The original lawsuits, which had been consolidated into a single claim, alleged that the major animation studios conspired for decades to keep wages artifically low by making secret no-poaching agreements in which studios would not cold-call other studios’ employees and wouldn’t offer more money if an artist attempted to move to another studio, among other violations of antitrust laws.

The animation studio lawyers, who represent some of America’s biggest law firms according to the Hollywood Reporter, claim that the lawsuit is invalid because the artists waited too long to file their claims: “[P]laintiffs’ attempt is futile as a matter of law and comes far too late. The statutes of limitations for their claims expired long ago.”

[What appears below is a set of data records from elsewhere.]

(** * QFieldCloud subscription ledger and choice fields

    A shallow embedding of

    - [docker-app/qfieldcloud/subscription/models.py]: plans, extra
      packages, subscriptions and their class methods,
    - the exclusion constraint on subscriptions that
      [docker-app/qfieldcloud/subscription/sql_config.py] installs,
    - the choice fields of [docker-app/qfieldcloud/core/serializers.py].

    Database tables are lists of rows in insertion order.  Python code that
    raises is modelled by an outcome that carries the exception and the
    database as it stands when the exception leaves the code;
    [transaction.atomic()] restores the snapshot taken on entry.  Every call
    of [timezone.now()] is an explicit argument of the method that makes it,
    one argument per call site. *)

From Stdlib Require Import ZArith QArith Qround List String Ascii Bool Lia.
Import ListNotations.

Local Open Scope Z_scope.

(** ** Python exceptions *)

(** The exceptions the modelled code can raise.  [DoesNotExist] and
    [MultipleObjectsReturned] carry the model class they belong to, since
    [except cls.DoesNotExist] only catches the exception of that class. *)
Inductive Model := PlanModel | SubscriptionModel | ExtraPackageModel.

Inductive Exn :=
| AssertionError (msg : string)
| AttributeError (cls attr : string)
| DoesNotExist (m : Model)
| MultipleObjectsReturned (m : Model)
| IntegrityError (constraint : string)
| DataError (msg : string)
| DatabaseError (msg : string)
| DjangoValidationError (msg : string)
| ValueError (msg : string)
| OverflowError (msg : string).

Definition Model_eqb (a b : Model) : bool :=
  match a, b with
  | PlanModel, PlanModel => true
  | SubscriptionModel, SubscriptionModel => true
  | ExtraPackageModel, ExtraPackageModel => true
  | _, _ => false
  end.

Definition is_DoesNotExist (m : Model) (e : Exn) : bool :=
  match e with
  | DoesNotExist m' => Model_eqb m m'
  | _ => false
  end.

(** Timestamps are integers (microseconds since the epoch); a nullable
    [DateTimeField] is an [option]. *)
Definition datetime := Z.

(** ** Choice fields (core/serializers.py) *)

Module ChoiceField.

Section Choices.
(** [K] is the type of internal codes and [V] the type of display labels;
    [_choices] is the ordered dictionary of the field, as the list of its
    items in iteration order. *)
Variables K V : Type.
Variable V_eqb : V -> V -> bool.

(** What [str.format] inserts for the list of labels: the labels
    themselves, in order. *)
Record ValidationError := {
  ve_template : string;
  ve_values : list V
}.

Definition values (_choices : list (K * V)) : list V := map snd _choices.

(** The loop of [to_internal_value]:
    [for i in self._choices: if self._choices[i] == data: return i]. *)
Fixpoint find_code (_choices : list (K * V)) (data : V) : option K :=
  match _choices with
  | [] => None
  | (i, label) :: rest => if V_eqb label data then Some i else find_code rest data
  end.

Definition to_internal_value (template : string) (_choices : list (K * V)) (data : V)
  : K + ValidationError :=
  match find_code _choices data with
  | Some i => inl i
  | None => inr {| ve_template := template; ve_values := values _choices |}
  end.

(** [to_representation]: [self._choices[obj]], a [KeyError] (here [None])
    when the code is no key. *)
Variable K_eqb : K -> K -> bool.

Fixpoint to_representation (_choices : list (K * V)) (obj : K) : option V :=
  match _choices with
  | [] => None
  | (i, label) :: rest => if K_eqb i obj then Some label else to_representation rest obj
  end.

End Choices.

Arguments ve_template {V}.
Arguments ve_values {V}.
Arguments values {K V}.
Arguments find_code {K V}.
Arguments to_internal_value {K V}.
Arguments to_representation {K V}.

(** [RoleChoiceField] and [StatusChoiceField] differ in the message only. *)
Definition role_template : string := "Invalid role. Acceptable values are {0}.".
Definition status_template : string := "Invalid status. Acceptable values are {0}.".

(** The text of the message for string labels: [str.format] inserts
    [str(list)], the [repr] of every label between brackets, separated by a
    comma and a space.

    [repr] of a [str] whose characters are the code points below 256.  The
    string stands between single quotes, unless it holds a single quote and
    no double quote: then between double quotes.  Inside, the enclosing
    quote and the backslash get a backslash; tab, line feed and carriage
    return are written [\t], [\n], [\r]; every other character that is
    not printable (the control characters 0-31 and 127-159, the no-break
    space 160 and the soft hyphen 173) is written [\xhh] with two lower
    case hexadecimal digits; the rest stands for itself. *)
Definition squote : ascii := ascii_of_nat 39.
Definition dquote_char : ascii := ascii_of_nat 34.
Definition backslash : ascii := ascii_of_nat 92.

Definition contains (c : ascii) (s : string) : bool :=
  existsb (Ascii.eqb c) (list_ascii_of_string s).

Definition isprintable (c : ascii) : bool :=
  let n := nat_of_ascii c in
  ((32 <=? n) && (n <? 127) || (161 <=? n) && negb (n =? 173))%nat.

Definition hex_digit (n : nat) : ascii :=
  nth n (list_ascii_of_string "0123456789abcdef") zero.

Definition py_escape (quote : ascii) (c : ascii) : string :=
  let one (a : ascii) := String a EmptyString in
  if Ascii.eqb c quote || Ascii.eqb c backslash then String backslash (one c)
  else if Ascii.eqb c (ascii_of_nat 9) then String backslash (one "t"%char)
  else if Ascii.eqb c (ascii_of_nat 10) then String backslash (one "n"%char)
  else if Ascii.eqb c (ascii_of_nat 13) then String backslash (one "r"%char)
  else if isprintable c then one c
  else String backslash (String "x"%char
         (String (hex_digit (nat_of_ascii c / 16)%nat)
            (one (hex_digit (nat_of_ascii c mod 16)%nat)))).

Definition py_quote (s : string) : ascii :=
  if contains squote s && negb (contains dquote_char s) then dquote_char else squote.

Definition py_repr (s : string) : string :=
  let quote := py_quote s in
  String quote
    (fold_right (fun c acc => (py_escape quote c ++ acc)%string) (String quote EmptyString)
       (list_ascii_of_string s)).

Fixpoint py_join (sep : string) (l : list string) : string :=
  match l with
  | [] => EmptyString
  | [x] => x
  | x :: rest => x ++ sep ++ py_join sep rest
  end.

Definition py_str_list (l : list string) : string :=
  "[" ++ py_join ", " (map py_repr l) ++ "]".

Definition message (prefix : string) (e : ValidationError string) : string :=
  prefix ++ py_str_list (ve_values e) ++ ".".

(** [x] occurs in [s] as a block of consecutive characters. *)
Definition occurs (x s : string) : Prop :=
  exists pre post, s = (pre ++ x ++ post)%string.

Lawyers for these studios also claim that their management heads haven’t taken advantage of their employees in at least five years: “In fact, [Plaintiffs] cite no allegedly wrongful communications or actions at all within the past five years.” Further, the evidence they say, only shows “a mere ‘opportunity’ to conspire,” but doesn’t outright prove that the studios did conspire.

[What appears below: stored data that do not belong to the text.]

Lemma handle_roomSound w sid e q w' out :
  sound w → handle w sid e q = Done w' out → registrySound w'.
Proof.
  intros HS. destruct q; simpl.
  - handler_cases; try (by eapply registry_same).
    eapply registry_insert; [done | reflexivity |].
    split_and!; allFields; try done.
    + apply addToGameLog_length.
    + apply NoDup_singleton.
    + exists 0%nat. split; [done|]. by intros [|j] n.
    + unfold solvent. simpl. constructor; [simpl; lia | constructor].
  - handler_cases; try (by eapply registry_same). keep_sound HS.
    apply Forall_alter; [done|]. by intros [].
  - handler_cases; try (by eapply registry_same).
    known_sound HS.
    destruct Hsound as (Hc & Hlog & Hround & Hbids & Hnd & Hown & Hsol).
    eapply registry_insert; [done | reflexivity |].
    split_and!; allFields; try done.
    + apply addToGameLog_length.
    + unfold lowerNames. allFields. rewrite fmap_app.
      apply NoDup_app. split_and!; [done | | apply NoDup_singleton].
      intros x (p & -> & Hp)%list_elem_of_fmap Hin.
      apply list_elem_of_singleton in Hin. simpl in Hin.
      apply existsb_false_Forall in H4. rewrite Forall_forall in H4.
      specialize (H4 p Hp). simpl in H4.
      by apply bool_decide_eq_false in H4.
    + unfold oneOwner, roles in *. allFields. rewrite fmap_app. simpl.
      by apply ownerIn_app.
    + unfold solvent in *. allFields.
      apply Forall_app. split; [done|].
      constructor; [simpl; lia | constructor].
  - handler_cases; try (by eapply registry_same). keep_sound HS.
    apply Forall_alter; [done|]. intros x Hx _.
    apply findPlayer_lookup in H2 as [Hl _]. simplify_eq. simpl. lia.
  - handler_cases; try (by eapply registry_same). all: keep_sound HS.
    all: still_solvent.
  - handler_cases; try (by eapply registry_same). all: keep_sound HS.
    apply Forall_fmap, Forall_forall. intros x _. simpl. lia.
  - handler_cases; try (by eapply registry_same). all: keep_sound HS.
    all: still_solvent.
  - handler_cases; try (by eapply registry_same).
    all: known_sound HS; apply findPlayer_lookup in H5 as [Hl _].
    all: eapply registry_insert; [done | reflexivity |].
    all: eapply (roomSound_without _ r _ n0 p3); try done.
    all: allFields; apply addToGameLog_length.
  - handler_cases; try (by eapply registry_same). all: keep_sound HS.
    all: still_solvent.
  - unfold leaveRoom. repeat case_match; intros; simplify_eq;
      try (by eapply registry_same).
    match goal with
    | Hf : findPlayer _ _ = Some _ |- _ =>
        apply findPlayer_lookup in Hf as [Hl _]
    end.
    intros c r0 Hc. eapply depart_sound; eauto.
  - unfold disconnect. intros; simplify_eq. by eapply registry_same.
  - unfold disconnectTimeout.
    repeat case_match; intros; simplify_eq; try (by eapply registry_same).
    match goal with
    | Hf : findPlayer _ _ = Some _ |- _ =>
        apply findPlayer_lookup in Hf as [Hl _]
    end.
    eapply depart_sound; eauto.
Qed.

The studio’s full motion to dismiss can be read here (PDF). One of the key points that the studio lawyers make is that there’s no concrete evidence of wage-theft after September 8, 2010 so the claims are no longer within the statute of limitations.

But let’s not forget that the Department of Justice investigation into a similar wage-theft scheme in the tech industry began in 2009. That earlier investigation involved both Lucasfilm and Pixar, and it was Ed Catmull’s deposition from that investigation’s subsequent civil lawsuit that first revealed details about the wage-theft scheme in animation. It’s obvious that there would be no evidence from 2010 onward because Catmull was already under investigation. This observation is even made by the studio’s legal team: “It is highly improbable, to say the least, that parties under a DOJ [Department of Justice] investigation of their allegedly unlawful conduct would continue to engage in any such conduct while under that scrutiny.”

The motion cites dozens of previous legal precedents and engages in a fair amount of double-speak. Here’s one gem: “[P]laintiffs’ allegations that the conspiracy was ‘secret’ does not show that plaintiffs were affirmatively misled about the conspiracy’s existence.” In regards to Catmull’s efforts to bring Sony into his scheme, the studio lawyers don’t deny that Catmull attempted to do so, but argue that he shouldn’t be held accountable because “absolutely no change in Sony Pictures’ behavior resulted from his efforts.

The studios further assert that the artists who filed the suit don’t have sufficient evidence about the conspiracy such as “who, did what, to whom (or with whom) where and when?”

U.S. District Judge Lucy H. Koh will preside over the case’s next hearing on March 26, 2015 where she will consider the motion to dismiss the lawsut.